La Fonda Lironda revoluciona el invierno madrileño con su fondue de chocolate y churros de San Ginés
La Fonda Lironda presenta una deliciosa fondue de chocolate acompañada por churros San Ginés, ideal para combatir el frío invernal en Madrid.

Un nuevo sabor en la capital
Madrid, una ciudad conocida por su vibrante cultura y su rica gastronomía, se convierte en el escenario perfecto para una experiencia culinaria única. La Fonda Lironda, un restaurante ubicado en la emblemática calle Génova, ha lanzado una innovadora propuesta que promete calentar los corazones y estómagos de los madrileños durante los fríos meses de invierno.
Imagina sumergir churros recién hechos de la famosa chocolatería San Ginés en un delicioso chocolate fundido. Esta es precisamente la experiencia que ofrece La Fonda Lironda a sus comensales. En colaboración con San Ginés, han creado una fondue de chocolate que no solo incluye los tradicionales churros, sino también una variedad de frutas frescas y malvaviscos. Esta combinación permite a los visitantes disfrutar de un momento dulce y acogedor, ideal para compartir entre amigos o familiares.
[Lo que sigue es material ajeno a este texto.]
Lemma decoded_inj h b1 b2 :
  length b1 = sizeof_OTData -> length b2 = sizeof_OTData ->
  decoded h b1 = decoded h b2 -> b1 = b2.
Proof.
  intros L1 L2 E.
  assert (B1 : forall off n, (off + n <= 832)%nat -> (off + n <= length b1)%nat)
    by (intros; rewrite L1; assumption).
  assert (B2 : forall off n, (off + n <= 832)%nat -> (off + n <= length b2)%nat)
    by (intros; rewrite L2; assumption).
  assert (W : forall b : list byte, length b = sizeof_OTData ->
    b = bytes_at b off_header 16 ++ bytes_at b off_unknown 7
        ++ bytes_at b off_tempo 4 ++ bytes_at b off_trimLen 4
        ++ bytes_at b off_loopLen 4 ++ bytes_at b off_stretch 4
        ++ bytes_at b off_loop 4 ++ bytes_at b off_gain 2
        ++ bytes_at b off_quantize 1 ++ bytes_at b off_trimStart 4
        ++ bytes_at b off_trimEnd 4 ++ bytes_at b off_loopPoint 4
        ++ bytes_at b off_slices (capacity * 12)
        ++ bytes_at b off_sliceCount 4 ++ bytes_at b off_checkSum 2).
  { intros b L. rewrite <- !bytes_at_add. unfold bytes_at, off_header.
    rewrite drop_0, take_ge; [reflexivity|]. rewrite L. vm_compute. lia. }
  rewrite (W b1 L1), (W b2 L2).
  pose proof (f_equal header E) as Eh. pose proof (f_equal unknown E) as Eu.
  pose proof (f_equal tempo E) as E1. pose proof (f_equal trimLen E) as E2.
  pose proof (f_equal loopLen E) as E3. pose proof (f_equal stretch E) as E4.
  pose proof (f_equal loop E) as E5. pose proof (f_equal gain E) as E6.
  pose proof (f_equal quantize E) as E7. pose proof (f_equal trimStart E) as E8.
  pose proof (f_equal trimEnd E) as E9. pose proof (f_equal loopPoint E) as E10.
  pose proof (f_equal sliceCount E) as E11. pose proof (f_equal checkSum E) as E12.
  cbn [header unknown tempo trimLen loopLen stretch loop gain quantize
       trimStart trimEnd loopPoint sliceCount checkSum decoded] in *.
  apply (member_inj BigEndian) in E1, E2, E3, E4, E5, E6, E8, E9, E10, E11, E12;
    try (apply B1 || apply B2; vm_compute; lia).
  apply member_inj in E7; try (apply B1 || apply B2; vm_compute; lia).
  rewrite Eh, Eu, E1, E2, E3, E4, E5, E6, E7, E8, E9, E10, E11, E12.
  do 12 f_equal. f_equal.
  apply bytes_at_entries. intros i Hi.
  assert (Li1 : (off_slice i + 12 <= length b1)%nat).
  { rewrite L1, off_slice_eq. change sizeof_OTData with 832%nat.
    unfold capacity in Hi. lia. }
  assert (Li2 : (off_slice i + 12 <= length b2)%nat).
  { rewrite L2, off_slice_eq. change sizeof_OTData with 832%nat.
    unfold capacity in Hi. lia. }
  pose proof (decoded_slices_lookup h b1 i Hi) as S1.
  pose proof (decoded_slices_lookup h b2 i Hi) as S2.
  rewrite E in S1. rewrite S1 in S2. apply (inj Some) in S2.
  destruct (Z.of_nat i <? sliceCount (decoded h b2)).
  - apply (slice_member_inj BigEndian); [exact Li1|exact Li2|exact S2].
  - apply (slice_member_inj h); [exact Li1|exact Li2|exact S2].
Qed.
(** * Notisense: the delivery subsystem

    A shallow embedding of the notification worker of [notisense_api]:
    the mail provider ([infrastructure/providers/default/email.py]), the
    intake and background runner ([application/v1/notifications/service.py])
    and the polling worker ([application/workers/notification_sender.py]),
    followed by the properties of the specification that concern them. *)

From Stdlib Require Import ZArith QArith Qminmax Lia Lqa Ascii.
From stdpp Require Import base list gmap strings sorting.

Local Open Scope Z_scope.

(** ** Python built-ins used by the sources *)

Module Py.

(** [str.isspace] on one character.  A [string] is read as a sequence of
    code points below 256; these are the white-space code points of
    Python in that range. *)
Definition isspace (c : ascii) : bool :=
  let n := N_of_ascii c in
  ((9 <=? n) && (n <=? 13) || (28 <=? n) && (n <=? 32)
   || (n =? 133) || (n =? 160))%N.

Fixpoint lstrip (s : string) : string :=
  match s with
  | EmptyString => EmptyString
  | String c t => if isspace c then lstrip t else s
  end.

Fixpoint rstrip (s : string) : string :=
  match s with
  | EmptyString => EmptyString
  | String c t =>
      match rstrip t with
      | EmptyString => if isspace c then EmptyString else String c EmptyString
      | t' => String c t'
      end
  end.

(** [s.strip()] *)
Definition strip (s : string) : string := rstrip (lstrip s).

(** Strings of white space only, and strings that begin or end with white
    space. *)
Fixpoint all_space (s : string) : bool :=
  match s with
  | EmptyString => true
  | String c t => isspace c && all_space t
  end.

Definition starts_with_space (s : string) : bool :=
  match s with
  | EmptyString => false
  | String c _ => isspace c
  end.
No solo los amantes del dulce encontrarán su lugar en este restaurante. La Fonda Lironda también ofrece una fondue salada, elaborada con tres tipos de quesos: Appenzeller, Raclette de leche cruda y Comté Vielle Réserve. Servida en un caquelón de hierro fundido, esta opción se acompaña con verduras cocidas, panes artesanales y deliciosos trozos de ternera confitada. Así, tanto quienes prefieren lo dulce como aquellos que optan por sabores más salados tienen garantizada una experiencia memorable.
A medida que las temperaturas descienden y las noches se vuelven más largas, La Fonda Lironda se presenta como el refugio ideal para disfrutar del invierno madrileño. Su ambiente acogedor invita a relajarse y disfrutar sin prisa, convirtiendo cada visita en un evento especial. Ya sea después de un día explorando la ciudad o como parte de una noche entre amigos, esta fondue se posiciona como el plan perfecto para combatir el frío.
La fusión entre la tradición española del chocolate con churros y la técnica suiza del fondue no solo resalta la creatividad culinaria del restaurante sino que también celebra la rica herencia gastronómica que Madrid tiene para ofrecer. Con cada bocado, los comensales pueden experimentar lo mejor de dos mundos en un solo plato.